It's been quite awhile, and a LOT has happened since April and my last post. I guess I could cite a lot of reasons for not posting for so long, but the real reason is that I got tired of everything having to do with being sick. Everything including this blog, unfortunately. I needed some time off. [Not that I can actually have that, given that not writing in a blog doesn't make the sick go away, but whatever, details.]
So, now that I'm back, what's been going on lately, you ask?
A solid question. Let me see if I can answer it for ya:
I've been seeing a new nutritionist regularly. At first once a month, but now twice a month. She's been working with me since March. And she is fixing me (her words during our first meeting). She believes, as I do, that with the right balance of foods and the right diet, I can be healthy again. I won't have to take the pharmacy that the docs put me on. And I can hold at bay the symptoms of all the disorders I was diagnosed with by the docs. This kind of hope is something my docs never gave me. Exhibition A why I like this nutritionist so much.
I've also been getting healthy again. No more pain (well, unless I eat something stupid - but at least then I know what it was that caused the pain). No more crazy symptoms. I have energy again. I have the strength to walk around the city as much as I please. I can go dancing regularly and I don't tire after a few dances. I can enjoy being around people again because I don't have all of these embarassing or uncomfortable symptoms to deal with. I've gained weight back - I'm a proud size 4 and staying steadily there. I got back my girl-curves. I have curves again!
And the kicker: I ate Thai food on Sunday night!!!
Yes, that's right. I can eat things again. Many things that I haven't eaten in a year or more are suddenly available for the choosing in my weekly diet. Oranges, yogurt (hopefully - that one's currently in the works), nuts and nut butters, legumes, broccoli on a limited scale, ginger ale. And over the next two months, I get to add cheese (hard cheese, like white cheddar), tomatoes, and mint. Cross your fingers that all goes well!

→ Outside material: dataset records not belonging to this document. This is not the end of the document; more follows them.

(** * Lead scoring of the headless CMS backend

    A shallow embedding of [src/services/leadScoring.ts] and of the admin
    lead routes that read or update leads, with the properties of the lead
    score proved over it.

    - JavaScript strings are [string]; the functions below compare strings
      and take their length, nothing else.  An optional field
      ([phone?: string]) is an [option string], [None] standing for
      [undefined].
    - [Product.price] is a JavaScript number, that is an IEEE 754 binary64
      value: a primitive [float].  Scores are small integers, on which the
      arithmetic of binary64 is exact: they are [Z].
    - The file-backed store is a record of collections, each a list in the
      order [db.getAll] returns it. *)

From Stdlib Require Import ZArith PrimFloat.
From stdpp Require Import base tactics option list strings gmap fin_maps.

Local Open Scope Z_scope.

(** ** JavaScript values *)

Module JS.

(** Truthiness of an optional string: [undefined] and [""] are falsy. *)
Definition truthy (v : option string) : bool :=
  match v with
  | Some s => negb (bool_decide (s = ""))
  | None => false
  end.

(** Truthiness of a number: [0], [-0] and [NaN] are falsy. *)
Definition truthyNum (x : float) : bool :=
  negb (PrimFloat.eqb x 0%float) && PrimFloat.eqb x x.

(** [a || b] on optional strings. *)
Definition or (a b : option string) : option string :=
  if truthy a then a else b.

(** [a >= b] and [a > b] on numbers; both are false when either is NaN. *)
Definition geq (a b : float) : bool := PrimFloat.leb b a.

Definition gt (a b : float) : bool := PrimFloat.ltb b a.

(** [s.length], read only where [s] is known to be a string. *)
Definition length (v : option string) : nat :=
  match v with
  | Some s => String.length s
  | None => 0
  end.

End JS.

(** ** Data model ([src/types/index.ts]) *)

(** [Product]: of the fields of the interface the scorer reads [id] and
    [price] only; the others, which no function below reads, are left out. *)
Module Product.

Record t := mk {
  id : string;
  name : string;
  price : float
}.

End Product.

Module WishlistItem.

Record t := mk {
  id : string;
  wishlistId : string;
  productId : string;
  notes : option string;
  addedAt : string
}.

End WishlistItem.

Module Wishlist.

Record t := mk {
  id : string;
  name : string;
  email : option string;
  customerId : option string;
  shareToken : string;
  items : list WishlistItem.t;
  createdAt : string;
  updatedAt : string
}.

End Wishlist.

(** [Lead]: [source] and [status] are string enums, plain strings at run
    time; [score] is integer valued. *)
Module Lead.
Lemma every_record_is_well_formed_witness :
  Forall (wellFormedRecord "/usr/local/bin/sms-auth-service")
    (stdout (@LogArgs exampleRuntime gotemplate.engine (Info exampleState)
               "{{.user}} in" (Some 7%nat) exampleState).1).
Proof.
  apply (every_record_is_well_formed gotemplate.engine).
  apply (reachable_step _ exampleState).
  - apply reachable_init.
  - apply (step_LogArgs exampleRuntime).
Defined.

(** X7. What [init] configures stays as it is: in every state of a program
    the process name is the base name of [os.Args[0]] and the encoder
    writes without HTML escaping and without indentation. *)
Theorem package_configuration_is_fixed
    (eng : TemplateEngine) (argv0 : string) (s : State) :
  reachable argv0 s ->
  loggerExeName s = filepath.Base argv0 /\
  jsonWriter s =
    Some {| escapeHTML := false; indentPrefix := ""; indentValue := "" |}.
Proof. apply reachable_package. Qed.

Lemma package_configuration_is_fixed_witness :
  let s := (@LogErr exampleRuntime gotemplate.engine (Error exampleState)
              "down" (Some "timeout") exampleState).1 in
  loggerExeName s = filepath.Base "/usr/local/bin/sms-auth-service" /\
  jsonWriter s =
    Some {| escapeHTML := false; indentPrefix := ""; indentValue := "" |}.
Proof.
  apply (package_configuration_is_fixed gotemplate.engine).
  apply (reachable_step _ exampleState).
  - apply reachable_init.
  - apply (step_LogErr exampleRuntime).
Defined.

(** X8. Standard output only grows: after [n] steps of a program the
    records written before are still there, unchanged and in the same
    order, followed by at most [n] new ones. *)
Theorem stdout_only_grows
    (eng : TemplateEngine) (n : nat) (s s' : State) :
  nsteps step n s s' ->
  exists added,
    stdout s' = (stdout s ++ added)%list /\ (length added <= n)%nat.
Proof.
  induction 1 as [s | n s s1 s' Hstep _ (added & Hadded & Hlen)].
  - exists []. by rewrite app_nil_r.
  - destruct (step_stdout _ _ Hstep)
      as [Hsame | (_ & record & _ & Hone & _)].
    + exists added. rewrite Hadded, Hsame. split; [done | lia].
    + exists (record :: added). rewrite Hadded, Hone, <- app_assoc.
      split; [done | simpl; lia].
Qed.

Lemma stdout_only_grows_witness :
  exists added,
    stdout (@Log exampleRuntime gotemplate.engine (Info exampleState) "up"
              exampleState).1 = (stdout exampleState ++ added)%list /\
    (length added <= 1)%nat.
Proof.
  apply (stdout_only_grows gotemplate.engine 1 exampleState).
  apply nsteps_once. apply (step_Log exampleRuntime).
Defined.

(** ** filepath: what [Base] and [Ext] return on any path *)

Section filepath_results.
Import filepath.

Lemma string_get_ge (s : string) (n : nat) :
  (String.length s <= n)%nat -> String.get n s = None.
Proof.
  revert n. induction s as [| c s IH]; intros n Hn; [by destruct n |].
  simpl in Hn. destruct n as [| n]; [lia |]. simpl. apply IH. lia.
Qed.

Lemma string_forallb_of_get (p : ascii -> bool) (s : string) :
  (forall n c, String.get n s = Some c -> p c = true) ->
  string_forallb p s = true.
Proof.
  induction s as [| d s IH]; intros Hall; [done |]. simpl.
  apply andb_true_iff. split.
  - by apply (Hall 0%nat).
  - apply IH. intros n c Hn. by apply (Hall (S n)).
Qed.

Lemma substring_get_cons (s : string) (i m : nat) (c : ascii) :
  String.get i s = Some c ->
  substring i (S m) s = String c (substring (S i) m s).
Proof.
  revert i. induction s as [| d s IH]; intros i Hget; [by destruct i |].
  destruct i as [| i]; simpl in *.
  - injection Hget as ->. by destruct s.
  - by apply IH.
Qed.
(** A successful [deactivate] (or [activate]) sets [is_active] of the
    addressed user only, and touches neither the token table nor the
    profiles: the deactivated user's token stays, but [TokenAuthentication]
    now refuses it with 401 [User inactive or deleted.].  A successful
    [activate] of a user after their deactivation (by a caller still able
    to authenticate, such as an administrator) restores the state. *)
Theorem deactivate_activate_effect :
  (forall c pk st st' r, NoDup (map user_id (users st)) ->
     UserViewSet_deactivate c pk st = (st', r) -> status r = 200 ->
     st' = mkState (map (with_active false pk) (users st)) (tokens st) (profiles st)) /\
  (forall c pk st st' r, NoDup (map user_id (users st)) ->
     UserViewSet_activate c pk st = (st', r) -> status r = 200 ->
     st' = mkState (map (with_active true pk) (users st)) (tokens st) (profiles st)) /\
  (forall c pk st st' r k, NoDup (map user_id (users st)) ->
     UserViewSet_deactivate c pk st = (st', r) -> status r = 200 ->
     token_owner k (tokens st) = Some pk ->
     TokenAuthentication_authenticate k st' = AuthenticationFailed "User inactive or deleted."%string) /\
  (forall c c' pk st st' r st'' r' v, NoDup (map user_id (users st)) ->
     In v (users st) -> user_id v = pk -> is_active v = true ->
     UserViewSet_deactivate c pk st = (st', r) -> status r = 200 ->
     UserViewSet_activate c' pk st' = (st'', r') -> status r' = 200 ->
     st'' = st).
Proof.
  assert (Hd : forall c pk st st' r, NoDup (map user_id (users st)) ->
     UserViewSet_deactivate c pk st = (st', r) -> status r = 200 ->
     has_permission IsAuthenticated c = true /\
     (exists v, UserViewSet_get_object c pk st = Some v) /\
     st' = mkState (map (with_active false pk) (users st)) (tokens st) (profiles st)).
  { intros c pk st st' r Hnd H Hr. unfold UserViewSet_deactivate in H.
    change (UserViewSet_permission "deactivate"%string) with IsAuthenticated in H.
    destruct (has_permission IsAuthenticated c) eqn:Hp;
      [|injection H as _ <-; destruct c; discriminate Hr].
    destruct (UserViewSet_get_object c pk st) as [v|] eqn:Eg; [|injection H as _ <-; discriminate Hr].
    injection H as <- _. split; [reflexivity|]. split; [eauto|].
    destruct (get_object_in _ _ _ _ Eg) as [Hin Hid].
    rewrite set_user_with_active by assumption. rewrite Hid. reflexivity. }
  assert (Ha : forall c pk st st' r, NoDup (map user_id (users st)) ->
     UserViewSet_activate c pk st = (st', r) -> status r = 200 ->
     st' = mkState (map (with_active true pk) (users st)) (tokens st) (profiles st)).
  { intros c pk st st' r Hnd H Hr. unfold UserViewSet_activate in H.
    destruct (has_permission _ c) eqn:Hp; [|injection H as _ <-; destruct c; discriminate Hr].
    destruct (UserViewSet_get_object c pk st) as [v|] eqn:Eg; [|injection H as _ <-; discriminate Hr].
    injection H as <- _. destruct (get_object_in _ _ _ _ Eg) as [Hin Hid].
    rewrite set_user_with_active by assumption. rewrite Hid. reflexivity. }
  split; [intros; eapply Hd; eauto|]. split; [exact Ha|]. split.
  - intros c pk st st' r k Hnd H Hr Hk.
    destruct (Hd c pk st st' r Hnd H Hr) as (_ & [v0 Hg] & ->).
    destruct (get_object_in _ _ _ _ Hg) as [Hin0 Hid0].
    unfold token_owner in Hk. unfold TokenAuthentication_authenticate. cbn [tokens users].
    destruct (find (fun t => String.eqb (key t) k) (tokens st)) as [t|]; [|discriminate].
    injection Hk as Hk. rewrite Hk.
    assert (Hfind : forall (f : User -> bool) l, (forall w, f (with_active false pk w) = f w) ->
               find f (map (with_active false pk) l) = option_map (with_active false pk) (find f l)).
    { intros f l Hf'. induction l as [|w l IH]; simpl; [reflexivity|].
      rewrite Hf'. destruct (f w); [reflexivity|exact IH]. }
    rewrite Hfind by (intros w; rewrite with_active_id; reflexivity).
    destruct (find (fun u => user_id u =? pk) (users st)) as [w|] eqn:Ew.
    + apply find_some in Ew as [_ Ew]. cbn [option_map]. unfold with_active.
      rewrite Ew. reflexivity.
    + exfalso. pose proof (find_none _ _ Ew v0 Hin0) as X. cbv beta in X.
      rewrite Hid0, Nat.eqb_refl in X. discriminate.
  - intros c c' pk st st' r st'' r' v Hnd Hv Hid Hact H Hr H' Hr'.
    destruct (Hd c pk st st' r Hnd H Hr) as (_ & _ & ->).
    assert (Hnd' : NoDup (map user_id (map (with_active false pk) (users st)))).
    { rewrite map_map. erewrite map_ext; [exact Hnd|]. intros w. apply with_active_id. }
    rewrite (Ha c' pk (mkState (map (with_active false pk) (users st)) (tokens st) (profiles st))
               st'' r' Hnd' H' Hr'). cbn [users tokens profiles].
    destruct st as [us ts ps]. cbn [users] in *. f_equal.
    rewrite map_map. rewrite <- (map_id us) at 2. apply map_ext_in. intros w Hw.
    unfold with_active. destruct (user_id w =? pk) eqn:E; simpl; [|rewrite E; reflexivity].
    rewrite E. apply Nat.eqb_eq in E. rewrite <- Hid in E.
    rewrite (nodup_id us v w Hnd Hv Hw E).
    destruct v; cbn in Hact |- *; subst; reflexivity.
Qed.
(** * npm-license-checker: the license resolution pipeline of
    [src/licenseChecker.ts], embedded as executable Rocq definitions.

    The program reads every [*.json] manifest of the directory
    [packageJsons], extracts the dependencies of one kind, asks the npm
    registry for the license of each (through a memo cache and a fixed
    delay), and hands the resolved records to the console and to a CSV file.

    Modelling decisions, once for the whole file.
    - JavaScript values that come from JSON (registry bodies) are [JsVal].
      An object is its member list as [JSON.parse] creates it.
    - Strings are byte strings (UTF-8).  [String.prototype.length] counts
      UTF-16 code units and is computed from the UTF-8 bytes by [js_length].
    - Everything outside the process is a field of [World]: the directory
      listing, the manifests, the registry's answers, the time suspensions
      take, the outcome of [fs.writeFileSync], the [semver] package,
      [Date.prototype.toISOString] and [String.prototype.toLowerCase], whose
      result is that of the Unicode case tables of the engine.
    - The process state is [State]: the cache slot
      [fetchLicenseForPackage.prototype.cache], a millisecond clock, the
      number of requests issued and the trace of observable events.
    - Code that can throw is in the monad [M]: state passing with a
      [Completion] that is either [Normal] or [Throw].  The program awaits
      every asynchronous call before it goes on, so a run is sequential.
    - The build is assumed to down-level [async] functions (TypeScript target
      below ES2017), so that [fetchLicenseForPackage] is an ordinary function
      and owns a [prototype] object: the program keeps its cache there. *)

From Stdlib Require Import ZArith NArith List Bool Ascii String Lia.
From stdpp Require Import base strings gmap list pretty.

Open Scope string_scope.

(** ** Characters and strings *)

Definition char (n : nat) : string := String (ascii_of_nat n) "".

Definition dquote : string := char 34.
Definition newline : string := char 10.
Definition escape : string := char 27.

(** [s.startsWith(p)] *)
Definition startsWith (s p : string) : bool := String.prefix p s.

(** [s.endsWith(p)] *)
Definition endsWith (s p : string) : bool :=
  String.prefix (String.rev p) (String.rev s).

Fixpoint drop_chars (n : nat) (s : string) : string :=
  match n, s with
  | O, _ => s
  | S _, "" => ""
  | S n', String _ s' => drop_chars n' s'
  end.
(** A character: the code point of an [ascii] value, or the lone surrogate
    U+DC00 + [b]. *)
Inductive pychar : Type :=
| Chr (a : ascii)
| Esc (b : byte).

Definition pystr := list pychar.

(** A string literal. *)
Definition lit (s : string) : pystr := map Chr (list_ascii_of_string s).

Definition code (c : pychar) : Z :=
  match c with
  | Chr a => Z.of_nat (nat_of_ascii a)
  | Esc b => 56320 + Z.of_N (Byte.to_N b)
  end.

Definition is_surrogate (c : pychar) : bool :=
  match c with
  | Chr _ => false
  | Esc _ => true
  end.

Definition chr_eqb (x y : pychar) : bool :=
  match x, y with
  | Chr a, Chr b => Ascii.eqb a b
  | Esc a, Esc b => Byte.eqb a b
  | _, _ => false
  end.

Definition hyphen : pychar := Chr "-".

Definition zero : pychar := Chr Ascii.zero.

Fixpoint str_eqb (a b : pystr) : bool :=
  match a, b with
  | [], [] => true
  | x :: a', y :: b' => chr_eqb x y && str_eqb a' b'
  | _, _ => false
  end.

(** [s.split(sep)] for a one-character separator. *)
Fixpoint split (sep : pychar) (s : pystr) : list pystr :=
  match s with
  | [] => [[]]
  | c :: s' =>
      if chr_eqb c sep then [] :: split sep s'
      else match split sep s' with
           | seg :: segs => (c :: seg) :: segs
           | [] => [[c]]
           end
  end.

(** [sep.join(parts)] for a one-character separator. *)
Fixpoint join (sep : pychar) (parts : list pystr) : pystr :=
  match parts with
  | [] => []
  | [p] => p
  | p :: ps => p ++ sep :: join sep ps
  end.

(** The slices [l[-n:]] and [l[:-n]] for [n > 0]. *)
Definition slice_last {A} (n : nat) (l : list A) : list A :=
  skipn (length l - n) l.

Definition slice_but_last {A} (n : nat) (l : list A) : list A :=
  firstn (length l - n) l.

(** The slice [l[a:b]] for [0 <= a <= b]. *)
Definition slice {A} (a b : nat) (l : list A) : list A :=
  firstn (b - a) (skipn a l).

Fixpoint startswith (p s : pystr) : bool :=
  match p, s with
  | [], _ => true
  | x :: p', y :: s' => chr_eqb x y && startswith p' s'
  | _ :: _, [] => false
  end.

(** [s.replace(old, '')] for a non-empty [old]: occurrences are found left
    to right and do not overlap.  [skip] counts the characters of a match
    still to be dropped. *)
Fixpoint remove_sub (old s : pystr) (skip : nat) : pystr :=
  match s with
  | [] => []
  | c :: s' =>
      match skip with
      | S k => remove_sub old s' k
      | O => if startswith old s then remove_sub old s' (length old - 1)
             else c :: remove_sub old s' 0
      end
  end.

Definition replace_empty (old s : pystr) : pystr := remove_sub old s 0.

Definition in_chars (c : pychar) (chars : pystr) : bool :=
  existsb (chr_eqb c) chars.

Fixpoint lstrip (chars s : pystr) : pystr :=
  match s with
  | [] => []
  | c :: s' => if in_chars c chars then lstrip chars s' else s
  end.

Fixpoint rstrip (chars s : pystr) : pystr :=
  match s with
  | [] => []
  | c :: s' =>
      match rstrip chars s' with
      | [] => if in_chars c chars then [] else [c]
      | r => c :: r
      end
  end.

(** [s.strip(chars)] *)
Definition strip (chars s : pystr) : pystr := rstrip chars (lstrip chars s).

(** *** [int(s, 16)] *)

(** [_PyLong_DigitValue] below base 16. *)
Definition digit_value16 (c : pychar) : option Z :=
  let n := code c in
  if (48 <=? n) && (n <=? 57) then Some (n - 48)
  else if (97 <=? n) && (n <=? 102) then Some (n - 87)
  else if (65 <=? n) && (n <=? 70) then Some (n - 55)
  else None.

(** [Py_ISSPACE]: the six ASCII white-space characters. *)
Definition Py_ISSPACE (c : pychar) : bool :=
  let n := code c in ((9 <=? n) && (n <=? 13)) || (n =? 32).

(** Conversion of a non-ASCII string before parsing: white space above
    U+007F becomes a blank, any other character above U+007E a question
    mark (no decimal digit lies between U+0080 and U+00FF, and a surrogate
    is neither). *)
Definition to_ascii_char (c : pychar) : pychar :=
  let n := code c in
  if n <? 127 then c
  else if (n =? 133) || (n =? 160) then Chr " "
  else Chr "?".

Definition is_ascii (s : pystr) : bool := forallb (fun c => code c <? 128) s.

Definition transform_space_to_ascii (s : pystr) : pystr :=
  if is_ascii s then s else map to_ascii_char s.

Fixpoint skip_space (s : pystr) : pystr :=
  match s with
  | c :: s' => if Py_ISSPACE c then skip_space s' else s
  | [] => []
  end.

(** The digit loop of [long_from_binary_base]: digits and single
    underscores between them.  Returns the value, the number of digits and
    the unread rest, or [None] on a doubled or trailing underscore. *)
Fixpoint scan_digits16 (s : pystr) (prev_underscore : bool) (digits : nat)
    (acc : Z) : option (Z * nat * pystr) :=
  match s with
  | c :: s' =>
      if chr_eqb c (Chr "_") then
        if prev_underscore then None else scan_digits16 s' true digits acc
      else
        match digit_value16 c with
        | Some d => scan_digits16 s' false (S digits) (acc * 16 + d)
        | None => if prev_underscore then None else Some (acc, digits, s)
        end
  | [] => if prev_underscore then None else Some (acc, digits, s)
  end.

Definition skip_sign (s : pystr) : Z * pystr :=
  match s with
  | c :: s' =>
      if chr_eqb c (Chr "+") then (1, s')
      else if chr_eqb c (Chr "-") then (-1, s')
      else (1, s)
  | [] => (1, s)
  end.

Definition skip_prefix16 (s : pystr) : pystr :=
  match s with
  | c0 :: c1 :: s' =>
      if chr_eqb c0 (Chr "0") && (chr_eqb c1 (Chr "x") || chr_eqb c1 (Chr "X")) then
        match s' with
        | u :: s'' => if chr_eqb u (Chr "_") then s'' else s'
        | [] => s'
        end
      else s
  | _ => s
  end.

(** [int(s, 16)]; [None] stands for [ValueError]. *)
Definition int16 (s : pystr) : option Z :=
  let s := skip_space (transform_space_to_ascii s) in
  let '(sign, s) := skip_sign s in
  let s := skip_prefix16 s in
  if startswith [Chr "_"] s then None
  else
    match scan_digits16 s false 0 0 with
    | None => None
    | Some (v, digits, rest) =>
        match digits with
        | O => None
        | S _ => match skip_space rest with
                 | [] => Some (sign * v)
                 | _ :: _ => None
                 end
        end
    end.

(** *** ['%032x' % n] *)

Definition hexchars : pystr := lit "0123456789abcdef".

Definition hex_digit (d : nat) : pychar := nth d hexchars (Chr "0").

(** The [w] low hexadecimal digits of [n], most significant first.  For
    [0 <= n < 16 ^ w] this is ['%0wx' % n]. *)
Fixpoint hex_fixed (w : nat) (n : Z) : pystr :=
  match w with
  | O => []
  | S w' => hex_fixed w' (n / 16) ++ [hex_digit (Z.to_nat (n mod 16))]
  end.

(** *** The UTF-16 form of a string *)

Definition byte_of_Z (z : Z) : byte :=
  match Byte.of_N (Z.to_N (z mod 256)) with
  | Some b => b
  | None => x00
  end.

(** Byte-order mark, then one little-endian code unit per character. *)
Definition encode_utf16 (s : pystr) : list byte :=
  [xff; xfe] ++ flat_map (fun c => [byte_of_Z (code c); byte_of_Z (code c / 256)]) s.

End PyStr.
Import PyStr.

(** ** Exceptions, results and the interpreter state *)

Inductive exn : Type :=
| ValueError
| UnicodeEncodeError
| TypeError
| IndexError
| AttributeError
| struct_error
| OSError
| Exception (msg : pystr).

Inductive outcome (A : Type) : Type :=
| Return (a : A)
| Raise (e : exn).

Arguments Return {A} a.
Arguments Raise {A} e.

(** One regular file of the store: the name [os.listdir] returns for it,
    and its content. *)
Definition entry : Type := pystr * list byte.

(** The interpreter state the class can observe or change: the store
    directory ([None] when [/sys/firmware/efi/efivars] does not exist, else
    its files in listing order) and the lines printed so far. *)
Record state : Type := mkState {
  efivars : option (list entry);
  stdout : list pystr
}.

(** Computations that read and change the state and may raise. *)
Definition M (A : Type) : Type := state -> outcome A * state.

Definition ret {A} (a : A) : M A := fun st => (Return a, st).

Definition bind {A B} (m : M A) (k : A -> M B) : M B :=
  fun st =>
    match m st with
    | (Return a, st') => k a st'
    | (Raise e, st') => (Raise e, st')
    end.

Definition raise {A} (e : exn) : M A := fun st => (Raise e, st).

Definition lift {A} (o : outcome A) : M A := fun st => (o, st).

Declare Scope py_scope.
Delimit Scope py_scope with py.
Notation "x <- m ;; k" := (bind m (fun x => k))
  (at level 61, m at next level, right associativity) : py_scope.
Notation "' pat <- m ;; k" := (bind m (fun x => let 'pat := x in k))
  (at level 61, pat pattern, m at next level, right associativity) : py_scope.
Notation "m ;; k" := (bind m (fun _ => k))
  (at level 61, right associativity) : py_scope.

Local Open Scope py_scope.

(** [for x in xs: body], the loop's local variables threaded as [acc]. *)
Fixpoint for_each {A S} (xs : list A) (body : A -> S -> M S) (acc : S) : M S :=
  match xs with
  | [] => ret acc
  | x :: xs' => acc' <- body x acc ;; for_each xs' body acc'
  end.

(** [print(x)] *)
Definition print (line : pystr) : M unit :=
  fun st => (Return tt, mkState (efivars st) (stdout st ++ [line])).

(** [s.encode('utf-16')]: a surrogate cannot be encoded. *)
Definition str_encode (s : pystr) : outcome (list byte) :=
  if existsb is_surrogate s then Raise UnicodeEncodeError
  else Return (encode_utf16 s).

(** ** [uuid] *)

Module uuid.

(** A [uuid.UUID] object holds its value as an integer [0 <= int < 2**128]. *)
Record UUID : Type := mkUUID { int : Z }.

Definition valid (u : UUID) : Prop := 0 <= int u < 2 ^ 128.

(** [uuid.UUID(hex)] *)
Definition UUID_of_hex (hex : pystr) : outcome UUID :=
  let hex := replace_empty (lit "uuid:") (replace_empty (lit "urn:") hex) in
  let hex := replace_empty (lit "-") (strip (lit "{}") hex) in
  if negb (Nat.eqb (length hex) 32) then Raise ValueError
  else
    match int16 hex with
    | None => Raise ValueError
    | Some i =>
        if negb ((0 <=? i) && (i <? 2 ^ 128)) then Raise ValueError
        else Return (mkUUID i)
    end.

(** [str(u)]: the canonical 8-4-4-4-12 form. *)
Definition str (u : UUID) : pystr :=
  let hex := hex_fixed 32 (int u) in
  slice 0 8 hex ++ hyphen :: slice 8 12 hex ++ hyphen :: slice 12 16 hex
    ++ hyphen :: slice 16 20 hex ++ hyphen :: skipn 20 hex.

(** [n.to_bytes(w, 'big')] for [0 <= n < 256 ^ w]. *)
Fixpoint to_bytes_big (w : nat) (n : Z) : list byte :=
  match w with
  | O => []
  | S w' => to_bytes_big w' (n / 256) ++ [byte_of_Z n]
  end.

(** [u.bytes] *)
Definition bytes (u : UUID) : list byte := to_bytes_big 16 (int u).

(** [u.bytes_le]: the first three fields byte-swapped. *)
Definition bytes_le (u : UUID) : list byte :=
  let bytes := bytes u in
  rev (slice 0 4 bytes) ++ rev (slice 4 6 bytes) ++ rev (slice 6 8 bytes)
    ++ skipn 8 bytes.

End uuid.

(** ** [struct], [sys] and [ctypes] *)

(** [struct.pack('=I', v)]: four bytes, native (little-endian) order. *)
Definition struct_pack_I (v : Z) : outcome (list byte) :=
  if (0 <=? v) && (v <=? 4294967295) then
    Return [byte_of_Z v; byte_of_Z (v / 256); byte_of_Z (v / 65536);
            byte_of_Z (v / 16777216)]
  else Raise struct_error.

(** What [sys.getsizeof] answers depends on the interpreter build: the size
    in bytes of the type object [int], of a [bytes] object and of a
    [bytearray] object.  A size is never negative. *)
Record interp : Type := mkInterp {
  getsizeof_int_type : N;
  getsizeof_bytes : list byte -> N;
  getsizeof_bytearray : list byte -> N
}.

(** A 64-bit CPython 3.11. *)
Definition cpython : interp :=
  mkInterp 424
    (fun b => 33 + N.of_nat (length b))%N
    (fun b => match b with [] => 56 | _ :: _ => 57 + N.of_nat (length b) end)%N.

(** [ctypes.create_string_buffer(size)] for an integer [size]: that many
    zero bytes. *)
Definition create_string_buffer (size : N) : list byte :=
  repeat x00 (N.to_nat size).

Fixpoint list_set {A} (i : nat) (x : A) (l : list A) : list A :=
  match l, i with
  | [], _ => []
  | _ :: l', O => x :: l'
  | y :: l', S i' => y :: list_set i' x l'
  end.

(** [buf[index] = value] on a [c_char] array, for an index that is not
    negative: the index is checked first, then the value must be a single
    byte. *)
Definition buffer_setitem (buf : list byte) (index : N) (value : list byte)
    : outcome (list byte) :=
  if (N.of_nat (length buf) <=? index)%N then Raise IndexError
  else
    match value with
    | [b] => Return (list_set (N.to_nat index) b buf)
    | _ => Raise TypeError
    end.

(** ** The pseudo-filesystem *)

Module os.

Definition efivars_dir : pystr := lit "/sys/firmware/efi/efivars".

(** The directories from the root down to the store. *)
Definition ancestors : list pystr :=
  [lit "sys"; lit "firmware"; lit "efi"; lit "efivars"].

(** The bytes of a character in a file name ([os.fsencode]: UTF-8 with
    [surrogateescape]); only the surrogates U+DC80..U+DCFF stand for a
    byte. *)
Definition utf8 (c : pychar) : option (list byte) :=
  match c with
  | Chr a =>
      let n := code c in
      if n <? 128 then Some [byte_of_Z n]
      else Some [byte_of_Z (192 + n / 64); byte_of_Z (128 + n mod 64)]
  | Esc b => if (128 <=? Byte.to_N b)%N then Some [b] else None
  end.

I will never be able to eat the way I used to, of course. There will always be some things off-limits to me. Hydrogenated oils have been axed, along with high fructose corn syrup as much as is possible. Sugar content has dropped a lot. Fat content is kept at low levels, with the exception of good-for-you natural fats (omega-3s and omega-6s). Fried food has lost its appeal for me. But, you know, I'm okay with these things. I eat a much more healthy and balanced diet. I am aware of what I'm putting in my body, aware of where my food comes from as much as I can be.
So, overall, things are good now. I take a look back at the past year and a half and I realize that, for all the pain and suffering I went through, for all the mistakes I've uncovered about my food and eating habits, for all the information and misinformation I've picked up along the way, I have emerged on the other side in a really great place. And life will never be the same again.
I cook for myself now - daily, no, but a couple times a week. I'm becoming more and more of a localvore. I enjoy the whole process of food - where it comes from, how I get it, how I prepare it, and how its eaten and digested. It's a beautiful cycle that I've taken for granted all of my life. No longer. I go twice a week to the farmers' market downtown near my office. I have a CSA with one of the farms there - and I've gotten to know the farmers from that stand VERY well. I'm starting my own potted herb garden on my back porch - fresh herbs are fabulous. I would love to someday have my own organic garden. I'm starting to get a feel for planning and strategizing for the winter months - how to use the bounty of fresh produce now, in the summertime, and how to save some for the winter months to come. I don't think I've got enough of a hang of it to feed myself all winter with the stuff I save throughout the summer, but I'll get better with each passing year. Wouldn't it be great not to have to buy any produce from the grocery store over the winter because all of the fresh fabulous produce from the summer that I saved is waiting in cans, jars, and the freezer for me to cook up and eat? That's my dream.
So, that's a rather rambly version of what's been going on in the 3 months of silence on this blog. I have a lot of recipes to add in the coming weeks - things I've saved and taken pictures of with the goal of eventually posting it up here. Be prepared for an onslaught of new posts as I get to those recipes.
One last thing before I sign off of this post:
I've found a new dream for the future of America - my new personal dream for all Americans. I hope that someday everyone sees food and nutrition and health the way I have grown to see it - or at least in a similar vein. It's a black box to our population right now, and I find this extremely sad. It's actually not all that difficult to learn, once you put your mind to it. My dream for America: that everyone of us will put our minds to it and learn. Our entire culture, and all of our future generations, will benefit from it. And we'll all look a little nicer, too.]